Вершинин размышлял так, не зная ни о показаниях Солдатова и Фишмана, ни о сценарии, что продолжала разрабатывать, ни об испытании, что ждало его вскорости…
В судоремонтных мастерских Южного речного порта — нарочно выбрали предприятие малозаметное, тихое — приветливая заказчица объяснила после смены оставленному старику кузнецу: это экспонат для Музея Революции, подлинной вещи в исправном состоянии не сыскали, вот рисунок, по нему нужно сделать копию, она подождет. Заплатила наличными двести рублей; по разумению старика, работа не стоила и тридцатки. Отказаться от шальных денег он, конечно, и не подумал, поблагодарил, расписался на бумажке в получении, нашел в соседнем цехе двух приятелей, таких же стариков, они калымили.
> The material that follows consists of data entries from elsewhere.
Lemma user_my_subscriptions_callback_run pf q w :
  let t := tg_id (from_user q) in
  foreign_keys_hold (store w) → unique_telegram_ids (store w) →
  ∃ w', user_my_subscriptions_callback pf q w = (Normal tt, w') ∧
        store w' = match rows_for t (store w) with
                   | [] => with_user (store w) (User.new t)
                   | _ => store w
                   end ∧
        trace w' = trace w ++ [Answered EmptyString] ++
                   match rows_for t (store w) with
                   | [] => [TxCommit]
                   | _ => []
                   end ++
                   [EditMessage (my_subscriptions_text pf (active_for t w))].
Proof.
  intros t Hfk Hu. unfold user_my_subscriptions_callback. fold t. run_monad.
  set (w0 := set_session fresh_session (emit (Answered EmptyString) w)).
  assert (flush (pending (session w0)) (store w0) = Ok (store w, [])) as Hf by done.
  destruct (rows_for_unique t (store w) Hu) as [E|[[k r] E]].
  - destruct (get_user_by_telegram_id_created t w0 _ _ Hf E)
      as (w1 & -> & Hs & Hss & Hc & Ht).
    cbv beta iota. cbn [u_row User.telegram_id User.new].
    rewrite get_active_subscriptions_fresh by (by rewrite Hss).
    rewrite (active_for_newcomer t w w1 Hfk E Hs), (active_for_stranger t w E), E.
    cbn. eexists. split; [reflexivity|]. split; [done|].
    cbn. rewrite Ht. subst w0. cbn. by rewrite <- !app_assoc.
  - rewrite (get_user_by_telegram_id_found t w0 _ _ (k, r) Hf E).
    assert ((k, r) ∈ rows_for t (store w)) as [_ Ht]%rows_for_elem by (rewrite E; left).
    cbv beta iota. cbn [user_obj u_row snd]. rewrite Ht.
    rewrite get_active_subscriptions_fresh by done.
    change (active_for t w0) with (active_for t w). rewrite E.
    unfold my_subscriptions_text.
    destruct (active_for t w) as [|sub L] eqn:EL.
    + cbn. eexists. split; [reflexivity|]. split; [done|].
      cbn. by rewrite <- !app_assoc.
    + rewrite subscription_lines_run
        by (rewrite <- EL; apply (active_for_loaded t w Hfk)).
      cbn. eexists. split; [reflexivity|]. split; [done|].
      cbn. by rewrite <- !app_assoc.
Qed.

(** ** The declared constraints are kept *)


Lemma set_chat_field_telegram_chat_id f c :
  Chat.telegram_chat_id (set_chat_field f c) = Chat.telegram_chat_id c.
Proof. by destruct f, c. Qed.







(** ** How much of the uuid the payment reference keeps *)

Lemma upper_hex_digit_inj a b :
  0 ≤ a < 16 → 0 ≤ b < 16 →
  Py.upper_char (Py.hex_digit a) = Py.upper_char (Py.hex_digit b) → a = b.
Proof.
  intros Ha Hb.
  assert (a = 0 ∨ a = 1 ∨ a = 2 ∨ a = 3 ∨ a = 4 ∨ a = 5 ∨ a = 6 ∨ a = 7 ∨
          a = 8 ∨ a = 9 ∨ a = 10 ∨ a = 11 ∨ a = 12 ∨ a = 13 ∨ a = 14 ∨ a = 15)
    as Ea by lia.
  assert (b = 0 ∨ b = 1 ∨ b = 2 ∨ b = 3 ∨ b = 4 ∨ b = 5 ∨ b = 6 ∨ b = 7 ∨
          b = 8 ∨ b = 9 ∨ b = 10 ∨ b = 11 ∨ b = 12 ∨ b = 13 ∨ b = 14 ∨ b = 15)
    as Eb by lia.
  clear Ha Hb.
  repeat (destruct Ea as [->|Ea]); try subst a;
    repeat (destruct Eb as [->|Eb]); try subst b;
    vm_compute; intros H; try reflexivity; discriminate H.
Qed.

Lemma upper_hex_fixed_eq w n m :
  Py.upper (Py.hex_fixed w n) = Py.upper (Py.hex_fixed w m) ↔
  n mod 16 ^ Z.of_nat w = m mod 16 ^ Z.of_nat w.
Proof.
  induction w as [|w IH].
  - simpl. rewrite !Z.mod_1_r. done.
  - cbn [Py.hex_fixed Py.upper Py.map_chars]. fold (Py.upper (Py.hex_fixed w n)).
    fold (Py.upper (Py.hex_fixed w m)).
    rewrite Nat2Z.inj_succ, Z.pow_succ_r by lia.
    assert (0 < 16 ^ Z.of_nat w) as Hpos by (apply Z.pow_pos_nonneg; lia).
    rewrite (Z.mul_comm 16), !Z.rem_mul_r by lia.
    pose proof (Z.mod_pos_bound (n / 16 ^ Z.of_nat w) 16 ltac:(lia)) as Bn.
    pose proof (Z.mod_pos_bound (m / 16 ^ Z.of_nat w) 16 ltac:(lia)) as Bm.
    pose proof (Z.mod_pos_bound n (16 ^ Z.of_nat w) Hpos) as Cn.
    pose proof (Z.mod_pos_bound m (16 ^ Z.of_nat w) Hpos) as Cm.
    split.
    + intros [= Hd Hr]. apply upper_hex_digit_inj in Hd; [|done..].
      apply IH in Hr. rewrite Hd, Hr. done.
    + intros H.
      assert ((n / 16 ^ Z.of_nat w) mod 16 = (m / 16 ^ Z.of_nat w) mod 16) as Hd.
      { revert H Bn Bm Cn Cm Hpos.
        generalize (16 ^ Z.of_nat w), (n mod 16 ^ Z.of_nat w),
                   (m mod 16 ^ Z.of_nat w), ((n / 16 ^ Z.of_nat w) mod 16),
                   ((m / 16 ^ Z.of_nat w) mod 16).
        intros P rn rm dn dm H Bn Bm Cn Cm Hpos.
        destruct (Z.lt_trichotomy dn dm) as [?|[?|?]]; [nia|done|nia]. }
      assert (n mod 16 ^ Z.of_nat w = m mod 16 ^ Z.of_nat w) as Hr
        by (rewrite Hd in H; lia).
      rewrite Hd. f_equal. by apply IH.
Qed.

Lemma slice_to_hex_fixed k j n :
  Py.slice_to k (Py.hex_fixed (k + j) n) = Py.hex_fixed k (n / 16 ^ Z.of_nat j).
Proof.
  induction k as [|k IH].
  - by destruct (Py.hex_fixed (0 + j) n).
  - cbn [Nat.add Py.hex_fixed Py.slice_to]. rewrite IH. f_equal. f_equal.
    rewrite Z.div_div by (try apply Z.pow_pos_nonneg; lia).
    rewrite <- Z.pow_add_r by lia. f_equal. f_equal. f_equal. lia.
Qed.


(** ** Ids written into callback data come back *)

Lemma int_from_uint_acc d : ∀ acc,
  Py.int_from (Z.pos acc) (NilEmpty.string_of_uint d)
  = Z.pos (Pos.of_uint_acc d acc).
Proof.
  induction d; intros acc; cbn [NilEmpty.string_of_uint Py.int_from Pos.of_uint_acc];
    [done|..];
    match goal with |- Py.int_from ?a _ = _ =>
      match type of IHd with ∀ acc, _ = Z.pos (Pos.of_uint_acc _ acc) =>
        rewrite <- IHd; f_equal; vm_compute Py.code; lia
      end
    end.
Qed.

Lemma int_from_uint d :
  Py.int_from 0 (NilEmpty.string_of_uint d) = Z.of_N (Pos.of_uint d).
Proof.
  induction d; cbn [NilEmpty.string_of_uint Py.int_from Pos.of_uint]; [done|..];
    match goal with |- Py.int_from ?a _ = _ =>
      let a' := eval vm_compute in a in change a with a'
    end;
    [exact IHd|cbn [Z.of_N]; apply int_from_uint_acc..].
Qed.

Lemma all_digits_uint d : Py.all_digits (NilEmpty.string_of_uint d) = true.
Proof. induction d; cbn [NilEmpty.string_of_uint Py.all_digits]; by rewrite ?IHd. Qed.

Lemma str_nonneg n :
  0 ≤ n → ∃ d, d ≠ Decimal.Nil ∧ Py.str n = NilEmpty.string_of_uint d ∧
               Z.of_N (Pos.of_uint d) = n.
Proof.
  intros Hn. destruct n as [|p|p]; [| |lia].
  - exists (Decimal.D0 Decimal.Nil). done.
  - exists (Pos.to_uint p). pose proof (Unsigned.to_uint_nonnil p) as Hnn.
    split; [done|]. split.
    + unfold Py.str. simpl. by destruct (Pos.to_uint p).
    + by rewrite Unsigned.of_to.
Qed.

Lemma int_str n : 0 ≤ n → Py.int (Py.str n) = n.
Proof.
  intros Hn. destruct (str_nonneg n Hn) as (d & _ & -> & <-).
  apply int_from_uint.
Qed.

Lemma isdigit_str n : 0 ≤ n → Py.isdigit (Py.str n) = true.
Proof.
  intros Hn. destruct (str_nonneg n Hn) as (d & Hd & -> & _).
  unfold Py.isdigit. pose proof (all_digits_uint d) as H.
  destruct d; done.
Qed.

Lemma append_nil_r s : s +:+ EmptyString = s.
Proof.
  induction s as [|a s IH]; [done|].
  change (String a (s +:+ EmptyString) = String a s). by rewrite IH.
Qed.

Lemma append_assoc a b c : (a +:+ b) +:+ c = a +:+ (b +:+ c).
Proof.
  induction a as [|x a IH]; [done|].
  change (String x ((a +:+ b) +:+ c) = String x (a +:+ (b +:+ c))). by rewrite IH.
Qed.

Lemma last_field_from_digits s : ∀ cur,
  Py.all_digits s = true → Py.last_field_from cur s = cur +:+ s.
Proof.
  induction s as [|c s IH]; intros cur; cbn [Py.all_digits Py.last_field_from].
  - intros _. by rewrite append_nil_r.
  - intros [Hc Hs]%andb_prop.
    assert (Ascii.eqb c "_" = false) as ->.
    { destruct (Ascii.eqb_spec c "_") as [->|]; [|done]. vm_compute in Hc. done. }
    rewrite IH by done. by rewrite append_assoc.
Qed.

Lemma last_field_from_prefix p s : ∀ cur,
  Py.last_field_from cur (p +:+ "_" +:+ s) = Py.last_field_from EmptyString s.
Proof.
  induction p as [|c p IH]; intros cur; [done|].
  change (String c p +:+ "_" +:+ s) with (String c (p +:+ "_" +:+ s)).
  cbn [Py.last_field_from]. destruct (Ascii.eqb c "_"); apply IH.
Qed.

(** [prefix_{n}] is read back as [n]. *)
Lemma callback_data_round_trip p n :
  0 ≤ n →
  Py.isdigit (Py.last_field (p +:+ "_" +:+ Py.str n)) = true ∧
  Py.int (Py.last_field (p +:+ "_" +:+ Py.str n)) = n.
Proof.
  intros Hn. unfold Py.last_field. rewrite last_field_from_prefix.
  pose proof (isdigit_str n Hn) as Hd.
  rewrite last_field_from_digits.
  - simpl. split; [done|]. by apply int_str.
  - unfold Py.isdigit in Hd. by destruct (Py.str n).
Qed.

(** ** The buttons of the keyboards *)

Lemma subscribe_keyboard_rows pf L : ∀ acc,
  foldl (λ keyboard chat,
           keyboard ++
           [[ {| label := Chat.title (c_row chat) +:+ " - " +:+
                          format_2f pf (Chat.price_amount (c_row chat)) +:+ " " +:+
                          Chat.price_currency (c_row chat);
                 callback_data := "select_chat_" +:+ Py.str (c_id chat) |} ]])
        acc L
  = acc ++ ((λ chat,
       [ {| label := Chat.title (c_row chat) +:+ " - " +:+
                     format_2f pf (Chat.price_amount (c_row chat)) +:+ " " +:+
                     Chat.price_currency (c_row chat);
            callback_data := "select_chat_" +:+ Py.str (c_id chat) |} ]) <$> L).
Proof.
  induction L as [|chat L IH]; intros acc; simpl.
  - by rewrite app_nil_r.
  - rewrite IH. by rewrite <- app_assoc.
Qed.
Завернули в пивнушку, дернули по стакашке, запили жигулевским, для старухи взял коробку конфет, подремал в трамвае, сел в метро «Курская-радиальная», благополучно добрался до Измайлова, купил в продмаге бутылек красненького и потопал проходными дворами к себе, на Парковую. Почти возле дома, на Измайловском бульваре, еще совсем молоденьком, низком и безлюдном, остановили трое пацанов «под газом», потребовали: отдавай, дед, пузырь — бутылка торчала из кармана пальтишка, — и не успел он возразить или согласиться, как поллитровку дешевого портвейна выхватили. В февральском смутном небе разом ударила зеленая молния и шарахнул короткий гром.